On 4/29/2013 10:01 AM, Guido van Rossum wrote:
On Mon, Apr 29, 2013 at 9:12 AM, Ethan Furman <ethan@stoneleaf.us> wrote:
On 04/29/2013 08:39 AM, Guido van Rossum wrote:
Indeed, the "type(Color.red) is Color" claim was meant for the
situation where red is defined directly in Color, and I used type()
instead of isinstance() because Barry was proposing to overload
isinstance() to make this true without equating the classes. But for
the subclass case, I want MoreColor.red is Color.red and
isinstance(MoreColor.red, Color), but not isinstance(Color.red,
MoreColor). If you can't live with that, don't subclass enums.

So if I understand:

--> class Color(Enum):
...     red = 1
...     green = 2
...     blue = 3

--> class MoreColor(Color):
...     cyan = 4
...     magenta = 5
...     yellow = 6

--> type(MoreColor.red) is Color

--> type(MoreColor.red) is not MoreColor

In other words, while `red` is accessible in MoreColor, it's actually a
Color instance?
Oh dear, this is actually a mess. I don't want MoreColor.red and
Color.red to be distinct objects, but then the isinstance() checks
will become confusing. If we don't override isinstance(), we'll get

  not isinstance(Color.red, MoreColor)
  isinstance(MoreColor.yellow, Color)

This would be pretty backwards.

I Ggoogled "enum subclassing" and found this StackOverflow article
explaining why you can't subclass enums in Java:
http://stackoverflow.com/questions/4604978/subclassing-an-enum which
refers to this more elaborate answer:
http://stackoverflow.com/questions/3427947/enumeration-inheritence-in-java/3428050#3428050

I think this conclusively shows that it's better to disallow
subclassing enums. (It also brings enum in line with bool, which is
also a "final" class.)

Adding Eli to the thread explicitly, because this needs to be
explained in the PEP.

The only thing that needs to be disallowed is defining additional named elements, for Liskov Substitution to not be violated.
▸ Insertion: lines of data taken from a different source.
(** The loop of [generate] processes the directories of [visits] in order. *)
Lemma walk_visits root t : ∀ segs self,
  wf_tree t = true →
  IndexGenerator.walk cwd (Path.join root segs) t self
  = fold_left (visit_step cwd root) (visits segs t) self.
Proof.
  induction t as [dirs nondirs IH] using Tree_nested_ind.
  intros segs self (Hnd & _ & Hsub)%wf_tree_node.
  apply NoDup_app in Hnd as (Hnd & _ & _).
  cbn [IndexGenerator.walk visits IndexGenerator._filterDirectory].
  rewrite fold_left_app.
  set (fs := filter (λ file, Str.endswith file ".md" = true ∧ file ≠ "README.md") nondirs).
  set (self1 := if bool_decide (fs ≠ []) then _ else self).
  assert (fold_left (visit_step cwd root)
            (if bool_decide (fs ≠ []) then [(segs, fs)] else []) self = self1)
    as ->.
  { unfold self1. by destruct (bool_decide (fs ≠ [])). }
  clearbody self1. clear self.
  assert (∃ pre, dirs = pre ++ dirs) as [pre Hpre] by by exists [].
  revert self1 Hpre.
  generalize dirs at 2 4 5 as todo.
  intros todo. revert pre.
  induction todo as [|[n sub] todo IHt]; intros pre self Hpre; [done|].
  cbn [map fst flat_map].
  assert (n ∉ map fst pre) as Hn.
  { rewrite Hpre, map_app in Hnd. apply NoDup_app in Hnd as (_ & Hd & _).
    intros Hin. apply (Hd n Hin). simpl. left. }
  rewrite fold_left_app.
  rewrite Forall_forall in IH, Hsub.
  assert ((n, sub) ∈ dirs) as Hin.
  { rewrite Hpre. apply elem_of_app. right. left. }
  case_bool_decide as Hex.
  - rewrite filter_cons_True by done. cbn [fold_left].
    rewrite <-(IH _ Hin) by exact (Hsub _ Hin).
    rewrite Hpre at 1. rewrite scandir_found by done.
    rewrite <-path_join_app.
    apply (IHt (pre ++ [(n, sub)])). rewrite <-app_assoc. exact Hpre.
  - rewrite filter_cons_False by (by intros ?). cbn [fold_left].
    apply (IHt (pre ++ [(n, sub)])). rewrite <-app_assoc. exact Hpre.
Qed.

(** What every round of the loop of [generate] keeps, the walk keeps. *)
Lemma walk_invariant (P : IndexGenerator → Prop) :
  (∀ directory files self,
     P self → P (IndexGenerator._processDirectory cwd directory files self)) →
  ∀ t top self, P self → P (IndexGenerator.walk cwd top t self).
Proof.
  intros Hstep. induction t as [dirs nondirs IH] using Tree_nested_ind.
  intros top self Hself.
  cbn [IndexGenerator.walk IndexGenerator._filterDirectory].
  set (fs := filter (λ file, Str.endswith file ".md" = true ∧ file ≠ "README.md") nondirs).
  set (self1 := if bool_decide (fs ≠ []) then _ else self).
  assert (P self1) as Hself1.
  { unfold self1. case_bool_decide; [by apply Hstep|done]. }
  clearbody self1. clear Hself self.
  generalize (filter (λ subdirectory, subdirectory ∉ [".git"; ".github"])
                (map fst dirs)) as names.
  intros names. revert self1 Hself1.
  induction names as [|dirname names IHn]; intros self Hself; [done|].
  cbn [fold_left]. apply IHn. clear IHn.
  induction IH as [|[name sub] entries Hsub _ IHe]; [done|].
  destruct (String.eqb name dirname); [by apply Hsub|done].
Qed.

Lemma headings_loop_outputFile parts : ∀ i acc self,
  outputFile (IndexGenerator._addDirectoryHeadings_loop i acc parts self)
  = outputFile self.
Proof.
  induction parts as [|part parts IH]; intros i acc self; [done|].
  cbn [IndexGenerator._addDirectoryHeadings_loop]. rewrite IH.
  by case_bool_decide.
Qed.

Lemma process_outputFile directory files self :
  outputFile (IndexGenerator._processDirectory cwd directory files self)
  = outputFile self.
Proof.
  unfold IndexGenerator._processDirectory.
  set (rel := Path.relpath cwd directory (rootDirectory self)).
  set (self1 := {| rootDirectory := rootDirectory self;
                   outputFile := outputFile self;
                   contents := contents self; printed := printed self;
                   trace := trace self ++ [Visit rel] |}).
  set (self2 := if bool_decide (rel ≠ ".") then _ else self1).
  assert (outputFile self2 = outputFile self) as <-.
  { unfold self2. case_bool_decide; [|done].
    unfold IndexGenerator._addDirectoryHeadings.
    by rewrite headings_loop_outputFile. }
  generalize (IndexGenerator.sorted files) as l. intros l.
  generalize self2 as s. induction l as [|file l IH]; intros s; [done|].
  cbn [fold_left]. by rewrite IH.
Qed.

(** The run writes to the output file the generator was built with. *)
Lemma generated_outputFile t self :
  outputFile (IndexGenerator.generated cwd t self) = outputFile self.
Proof.
  unfold IndexGenerator.generated.
  apply (walk_invariant (λ s, outputFile s = outputFile self)); [|done].
  intros directory files s <-. apply process_outputFile.
Qed.

End WalkFacts.

(** ** Processing one directory *)

Section ProcessFacts.

Lemma render_app l1 l2 : render (l1 ++ l2) = render l1 +:+ render l2.
Proof.
  induction l1 as [|e l1 IH]; [done|].
  simpl. by rewrite IH, str_app_assoc.
Qed.

Lemma render_singleton e : render [e] = render_event e.
Proof. simpl. apply str_app_nil_r. Qed.

Lemma prefixes_from_length acc parts p :
  p ∈ prefixes_from acc parts → (length acc < length p)%nat.
Proof.
  revert acc. induction parts as [|part parts IH]; intros acc; simpl.
  - by intros ?%elem_of_nil.
  - intros [->|H]%elem_of_cons.
    + rewrite length_app. simpl. lia.
    + apply IH in H. rewrite length_app in H. simpl in H. lia.
Qed.

Lemma prefixes_from_spec acc parts p :
  p ∈ prefixes_from acc parts ↔ ∃ q, q ≠ [] ∧ q `prefix_of` parts ∧ p = acc ++ q.
Proof.
  revert acc. induction parts as [|part parts IH]; intros acc; simpl.
  - split; [by intros ?%elem_of_nil|].
    intros (q & Hq & Hp & _). by apply prefix_nil_inv in Hp.
  - rewrite elem_of_cons, IH. split.
    + intros [->|(q & Hq & Hp & ->)].
      * exists [part]. split_and!; [done| |done]. by apply prefix_cons, prefix_nil.
      * exists (part :: q). split_and!; [done| |by rewrite <-app_assoc].
        by apply prefix_cons.
    + intros (q & Hq & Hp & ->). destruct q as [|x q]; [done|].
      apply prefix_cons_inv_1 in Hp as Hx. subst x.
      apply prefix_cons_inv_2 in Hp.
      destruct q as [|y q]; [by left|]. right.
      exists (y :: q). split_and!; [done..|]. by rewrite <-app_assoc.
Qed.

Lemma prefixes_spec segs p :
  p ∈ prefixes segs ↔ p ≠ [] ∧ p `prefix_of` segs.
Proof.
  unfold prefixes. rewrite prefixes_from_spec. split.
  - by intros (q & ? & ? & ->).
  - intros [? ?]. by exists p.
Qed.

Lemma prefixes_from_wf acc parts :
  Forall wf_name (acc ++ parts) →
  Forall (Forall wf_name) (prefixes_from acc parts).
Proof.
  intros H. apply Forall_forall. intros p (q & _ & [r ->] & ->)%prefixes_from_spec.
  rewrite app_assoc in H. by apply Forall_app in H as [? _].
Qed.

Lemma join_key_inj (p q : list string) :
  Forall wf_name p → Forall wf_name q →
  Str.join "/" p = Str.join "/" q → p = q.
Proof. intros Hp Hq. apply join_inj; by apply wf_name_pieces. Qed.

Lemma key_elem_of_seen (seen : list (list string)) p :
  Forall (Forall wf_name) seen → Forall wf_name p →
  Str.join "/" p ∈ (list_to_set (Str.join "/" <$> seen) : gset string)
  ↔ p ∈ seen.
Proof.
  intros Hseen Hp. rewrite elem_of_list_to_set, list_elem_of_fmap. split.
  - intros (q & E & Hq). rewrite Forall_forall in Hseen.
    by rewrite (join_key_inj p q Hp (Hseen q Hq) E).
  - intros ?. by exists p.
Qed.

Lemma filter_ext_elem {A} (P1 P2 : A → Prop)
    `{!∀ x, Decision (P1 x), !∀ x, Decision (P2 x)} (l : list A) :
  (∀ x, x ∈ l → P1 x ↔ P2 x) → filter P1 l = filter P2 l.
Proof.
  induction l as [|a l IH]; intros Hext; [done|].
  assert (filter P1 l = filter P2 l) as E.
  { apply IH. intros x Hx. apply Hext. by right. }
  destruct (decide (P1 a)) as [Ha|Ha].
  - rewrite !filter_cons_True; [by rewrite E| |done].
    apply Hext; [by left|done].
  - rewrite !filter_cons_False; [done| |done].
    intros Ha'. apply Ha, Hext; [by left|done].
Qed.

(** The loop of [_addDirectoryHeadings] adds the headings of the prefixes
    that have none yet. *)
Lemma headings_loop_spec parts : ∀ acc self seen,
  Forall wf_name (acc ++ parts) →
  Forall (Forall wf_name) seen →
  printed self = list_to_set (Str.join "/" <$> seen) →
  let hs := heading_of <$> filter (λ p, p ∉ seen) (prefixes_from acc parts) in
  let self' :=
    IndexGenerator._addDirectoryHeadings_loop (length acc) acc parts self in
  trace self' = trace self ++ hs
  ∧ contents self' = contents self +:+ render hs
  ∧ printed self'
    = list_to_set (Str.join "/" <$> (prefixes_from acc parts ++ seen))
  ∧ rootDirectory self' = rootDirectory self
  ∧ outputFile self' = outputFile self.
Proof.
  induction parts as [|part parts IH]; intros acc self seen Hwf Hseen Hpr.
  { simpl. by rewrite app_nil_r, str_app_nil_r. }
  cbn [IndexGenerator._addDirectoryHeadings_loop prefixes_from].
  set (acc' := acc ++ [part]).
  assert (Forall wf_name (acc' ++ parts)) as Hwf'.
  { unfold acc'. by rewrite <-app_assoc. }
  assert (Forall wf_name acc') as Hacc'.
  { by apply Forall_app in Hwf' as [? _]. }
  assert (S (length acc) = length acc') as Hlen.
  { unfold acc'. rewrite length_app. simpl. lia. }
  assert (filter (λ p, p ∉ acc' :: seen) (prefixes_from acc' parts)
          = filter (λ p, p ∉ seen) (prefixes_from acc' parts)) as Hfil.
  { apply filter_ext_elem. intros p Hp%prefixes_from_length.
    rewrite not_elem_of_cons. split; [by intros [_ ?]|]. intros ?. split; [|done].
    intros ->. lia. }
  rewrite Hlen.
  case_bool_decide as Hnew.
  - rewrite Hpr, key_elem_of_seen in Hnew by done.
    rewrite filter_cons_True by done.
    edestruct (IH acc' (IndexGenerator.mark (Str.join "/" acc')
                 (IndexGenerator.emit
                    (String "010" "" +:+ Str.repeat "#" (length acc + 2)
                     +:+ " " +:+ part +:+ String "010" "")
                    (Heading (Str.join "/" acc') (length acc + 2) part) self))
                 (acc' :: seen)) as (Ht & Hc & Hp & Hr & Ho);
      [done|by constructor|by simpl; rewrite Hpr|].
    rewrite Hfil in Ht, Hc. simpl in Ht, Hc, Hp, Hr, Ho.
    assert (heading_of acc' = Heading (Str.join "/" acc') (length acc + 2) part)
      as Hh.
    { unfold heading_of. rewrite <-Hlen. unfold acc'. rewrite last_last.
      f_equal. lia. }
    split_and!; [| | |done..].
    + rewrite Ht, fmap_cons, Hh. by rewrite <-app_assoc.
    + rewrite Hc, fmap_cons, Hh. cbn [render foldr render_event].
      by rewrite !str_app_assoc.
    + rewrite Hp. apply set_eq. intros k.
      rewrite !elem_of_list_to_set, !fmap_app, !fmap_cons.
      repeat (rewrite elem_of_app || rewrite elem_of_cons). tauto.
  - rewrite Hpr, key_elem_of_seen in Hnew by done.
    rewrite filter_cons_False by (by intros ?).
    destruct (IH acc' self seen) as (Ht & Hc & Hp & Hr & Ho); [done..|].
    split_and!; [done..| |done|done].
    rewrite Hp. apply set_eq. intros k.
    rewrite !elem_of_list_to_set, !fmap_app, !fmap_cons.
    repeat (rewrite elem_of_app || rewrite elem_of_cons).
    split; [tauto|]. intros [[->|?]|?]; [|tauto..].
    right. by apply list_elem_of_fmap_2.
Qed.
(** * LCARS bridge dashboard: cache layer, task store, message store, hub

    A shallow embedding of the parts of [server.js] that the dashboard's
    specification makes testable promises about, followed by the theorems
    that settle those promises.

    Conventions of the embedding:
    - [Date.now()] is an input of every operation ([now]); an operation is
      synchronous, so the clock is read once for its whole body;
    - values that the code tests for truthiness keep that test
      ([Js.truthy], [Js.truthy_str]); [null] and [undefined] fields are
      [option]s;
    - the task and message documents are objects mutated in place, and the
      object [loadTasks] returns is usually the one the read cache holds:
      every mutation is written back to the cache when it is
      ([Tasks.commit]), so that the aliasing shows in the state;
    - what the code hands to a collaborator outside the repository (the
      safe writer, [writeFileSync], [client.send]) is recorded in the
      state, oldest first;
    - [String.prototype.toLowerCase] belongs to the engine and follows
      the Unicode case mappings: the definitions that call it take it as
      the parameter [toLowerCase]. *)

From Stdlib Require Import ZArith Ascii String List Bool Lia.
From stdpp Require Import base option list strings gmap pretty.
So in an inheritance tree derived from Enum, it would be a requirement that all members of the enumeration be enumerated in one class.

It would be extremely nice if:

1) Enum could be subclassed to provide different, sharable, types of behaviors, then further subclassed to provide a number of distinct sets of values with those behaviors.

2) Enum could be subclassed to provide one set of values, and then further subclassed to provide a number a distinct sets of behaviors for those sets of values.

(I see a lot more benefit to #1, than #2, if a choice must be made.)